Media members, social media hangers on, and fanboard diehards have also loudly taken credit for the return of Big Ten football. The internet in Nebraska crashed earlier today from the sheer tonnage of words written about how special Nebraska is and how this couldn’t have happened without the state and it’s fans, who just happen to be the best and most dedicated anywhere. Those same fans hurried to HuskerMax to talk about how their tweets were instrumental in the decision, as surely Kevin Warren read every one them.

Ohio State affiliated nautical superstar Sir Dinghy was quick to note that he’d been right on with his sources since Day 1. When asked to explain the 237 times he said something was happening before it did not in fact happen, he simply replied “I’m not a reporter. The whole point here was to get people to subscribe to my podcast.

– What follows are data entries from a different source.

(** ** The word wrap: where the lines break *)

(** One pass over separated chunks, of which only white space is longer
    than the width: the line holds the words of the chunks it takes, and no
    word is cut. *)
Lemma wrap_pass_words (width : nat) (started : bool) (chunks chunks' : list string)
  (line : option string) :
  separated chunks = true ->
  Forall (fun c => space_chunk c = true \/ String.length c <= width) chunks ->
  textwrap.wrap_pass width started chunks = (line, chunks') ->
  separated chunks' = true
  /\ Forall (fun c => space_chunk c = true \/ String.length c <= width) chunks'
  /\ flat_map words chunks
     = from_option words [] line ++ flat_map words chunks'.
Proof.
  intros Hsep Hshort. unfold textwrap.wrap_pass.
  set (chunks1 := match chunks with [] => [] | chunk :: rest => _ end).
  assert (H1 : separated chunks1 = true
               /\ Forall (fun c => space_chunk c = true \/ String.length c <= width) chunks1
               /\ flat_map words chunks = flat_map words chunks1).
  { subst chunks1. destruct chunks as [|c rest]; [auto|].
    destruct (textwrap.blank c && started) eqn:E; [|auto].
    apply andb_true_iff in E as [Hb _].
    split; [exact (separated_app_r [c] rest Hsep)|].
    split; [exact (Forall_inv_tail Hshort)|].
    cbn [flat_map]. rewrite (blank_words _ Hb). reflexivity. }
  destruct H1 as (Hsep1 & Hshort1 & ->). clearbody chunks1.
  destruct (textwrap.fill width [] 0 chunks1) as [[cur_line cur_len] chunks2] eqn:Ef.
  apply fill_spec in Ef as (taken & Hcl & Hch & _ & _ & _).
  simpl in Hcl. subst cur_line chunks1.
  pose proof (separated_app_l _ _ Hsep1) as Hsep_t.
  pose proof (separated_app_r _ _ Hsep1) as Hsep2.
  apply Forall_app in Hshort1 as [_ Hshort2].
  set (r := match chunks2 with [] => _ | chunk :: rest => _ end).
  assert (Hr : separated (snd r) = true
               /\ Forall (fun c => space_chunk c = true \/ String.length c <= width) (snd r)
               /\ flat_map words (snd r) = flat_map words chunks2
               /\ (fst r = taken
                   \/ exists piece, fst r = taken ++ [piece] /\ space_chunk piece = true)).
  { subst r. destruct chunks2 as [|chunk rest]; [auto|].
    destruct (Nat.ltb_spec width (String.length chunk)) as [Hlong | Hok]; [|auto].
    assert (Hs : space_chunk chunk = true).
    { destruct (Forall_inv Hshort2) as [Hs | Hle]; [exact Hs | lia]. }
    unfold textwrap._handle_long_word. cbn [fst snd].
    set (stop := if (_ <? String.length chunk)%nat then _ else _). clearbody stop.
    pose proof (space_chunk_prefix stop _ Hs) as Hp.
    pose proof (space_chunk_suffix stop _ Hs) as Hx.
    split; [|split; [|split]].
    - cbn [separated]. rewrite Hx. exact (separated_app_r [chunk] rest Hsep2).
    - constructor; [auto | exact (Forall_inv_tail Hshort2)].
    - cbn [flat_map]. rewrite (words_space _ Hx), (words_space _ Hs). reflexivity.
    - right. eauto. }
  destruct r as [cur_line1 chunks3]. cbn [fst snd] in Hr.
  destruct Hr as (Hsep3 & Hshort3 & Hw3 & Hcl1).
  set (cur_line2 := match last cur_line1 with Some chunk => _ | None => _ end).
  assert (H2 : separated cur_line2 = true
               /\ flat_map words cur_line2 = flat_map words taken).
  { subst cur_line2. destruct Hcl1 as [-> | (piece & -> & Hp)].
    - destruct (last taken) as [b|] eqn:El; [|auto].
      destruct (textwrap.blank b) eqn:Hb; [|auto].
      apply last_Some in El as [init ->]. rewrite removelast_last.
      split; [exact (separated_app_l _ _ Hsep_t)|].
      rewrite flat_map_app. cbn [flat_map].
      rewrite (blank_words _ Hb), !app_nil_r. reflexivity.
    - rewrite last_snoc, (space_blank _ Hp), removelast_last. auto. }
  destruct H2 as [Hsep_l Hw_l]. clearbody cur_line2.
  intros [= <- <-]. split; [exact Hsep3|]. split; [exact Hshort3|].
  rewrite flat_map_app, Hw3, <- Hw_l. f_equal.
  destruct cur_line2 as [|x xs]; [reflexivity|].
  cbn [from_option]. symmetry. exact (words_concat _ Hsep_l).
Qed.

Lemma wrap_loop_words (width fuel : nat) (lines chunks out : list string) :
  separated chunks = true ->
  Forall (fun c => space_chunk c = true \/ String.length c <= width) chunks ->
  textwrap.wrap_loop fuel width lines chunks = Some out ->
  flat_map words out = flat_map words lines ++ flat_map words chunks.
Proof.
  revert lines chunks. induction fuel as [|fuel IH]; intros lines chunks Hsep Hshort.
  - destruct chunks; [|discriminate]. intros [= <-]. rewrite app_nil_r. reflexivity.
  - destruct chunks as [|c rest].
    { intros [= <-]. rewrite app_nil_r. reflexivity. }
    cbn [textwrap.wrap_loop].
    destruct (textwrap.wrap_pass width _ (c :: rest)) as [line chunks'] eqn:Ep.
    apply (wrap_pass_words _ _ _ _ _ Hsep Hshort) in Ep as (Hsep' & Hshort' & Hw).
    intros Hout. rewrite (IH _ _ Hsep' Hshort' Hout), Hw.
    destruct line as [l|]; cbn [from_option].
    + rewrite flat_map_app, <- app_assoc. cbn [flat_map]. rewrite app_nil_r.
      reflexivity.
    + reflexivity.
Qed.

Lemma whitespace_isspace (c : ascii) :
  textwrap.is_whitespace c = true -> PyStr.isspace c = true.
Proof. destruct c as [[] [] [] [] [] [] [] []]; vm_compute; congruence. Qed.

(** The chunks of a text with no hyphen, whose white space is white space
    for the wrapper: runs of white space and words in turn, and together the
    text. *)
Lemma split_from_spec (s : string) :
  no_hyphen s = true -> plain_space s = true ->
  forall (m : textwrap.mode) (b3 b2 b1 : option ascii),
    m <> textwrap.InDashes ->
    let '(cur, later) := textwrap.split_from m b3 b2 b1 s in
    cur +:+ String.concat EmptyString later = s
    /\ separated later = true
    /\ match m with
       | textwrap.Start => cur = EmptyString
       | textwrap.InSpace => space_chunk cur = true
       | textwrap.InWord =>
           all_chars (fun c => negb (PyStr.isspace c)) cur = true
           /\ space_next later = true
       | textwrap.InDashes => True
       end.
Proof.
  unfold no_hyphen, plain_space.
  induction s as [|c s IH]; intros Hh Hp m b3 b2 b1 Hm.
  - simpl. repeat split; destruct m; auto; congruence.
  - cbn [all_chars] in Hh, Hp.
    apply andb_true_iff in Hh as [Hc Hh]. apply andb_true_iff in Hp as [Hpc Hp].
    apply negb_true_iff in Hc. specialize (IH Hh Hp).
    assert (Hdash : textwrap.dashes_then_word 0 (String c s) = false)
      by (simpl; rewrite Hc; reflexivity).
    cbn [textwrap.split_from]. unfold textwrap.advance, textwrap.fresh.
    rewrite Hdash, Hc, !andb_false_r. cbn [andb].
    destruct (textwrap.is_whitespace c) eqn:Hws.
    + pose proof (whitespace_isspace _ Hws) as Hsp.
      pose proof (IH textwrap.InSpace b2 b1 (Some c) ltac:(discriminate)) as Hrec.
      destruct (textwrap.split_from textwrap.InSpace b2 b1 (Some c) s)
        as [cur later] eqn:E.
      destruct Hrec as (Hcat & Hsep & Hcur).
      assert (Hchunk : space_chunk (String c cur) = true)
        by (unfold space_chunk in *; cbn [all_chars]; rewrite Hsp, Hcur; reflexivity).
      destruct m; try congruence; rewrite E.
      * rewrite concat_cons, append_nil, append_cons, Hcat.
        cbn [separated]. rewrite Hchunk, Hsep. auto.
      * rewrite append_cons, Hcat. auto.
      * rewrite concat_cons, append_nil, append_cons, Hcat.
        cbn [separated space_next PyStr.truthy all_chars].
        rewrite Hchunk, Hsep. auto.
    + rewrite orb_false_r in Hpc.
      pose proof (IH textwrap.InWord b2 b1 (Some c) ltac:(discriminate)) as Hrec.
      destruct (textwrap.split_from textwrap.InWord b2 b1 (Some c) s)
        as [cur later] eqn:E.
      destruct Hrec as (Hcat & Hsep & Hcur & Hnext).
      assert (Hchunk : word_chunk (String c cur) = true)
        by (unfold word_chunk; cbn [starts_word all_chars]; rewrite Hpc, Hcur;
            reflexivity).
      destruct m; try congruence; rewrite E.
      * rewrite concat_cons, append_nil, append_cons, Hcat.
        cbn [separated]. rewrite Hchunk, Hnext, Hsep, orb_true_r. auto.
      * rewrite concat_cons, append_nil, append_cons, Hcat.
        cbn [separated]. rewrite Hchunk, Hnext, Hsep, orb_true_r. auto.
      * rewrite append_cons, Hcat. cbn [all_chars]. rewrite Hpc, Hcur. auto.
Qed.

When I started the only advertisers I had was a local wig shop. Now? I’m sponsored by Manscaping, the #1 men’s crotch grooming tool in the world. I’ve also supported by every one of those apps that let you get erectile dysfunction medication prescribed by a doctor you never see and can’t be sure actually has a medical license. Heck, if this had gone on one week longer I think I could have landed ZipRecruiter!”

Despite all the praise being self delivered across the Big Ten, one key and instrumental individual has been ignored. When we reached Mr. Rapid Antigen Test at home this morning he was resigned to the realization that his importance would be lost on all but the most erudite Big Ten fans. “I think it’s a little weird that the most important change since August 11th (ME, THE RAPID TEST) would be ignored. After all, the two biggest problems facing the Big Ten when they made the decision were the ability to deliver a robust testing regime that helped to limit the amount of contract tracing that would be required by a positive COVID result. I come along, make all this possible, and instead of being thanked I have to watch Ohio State rubes talk about how this is all happening because Ryan Day got really angry. What a crock.”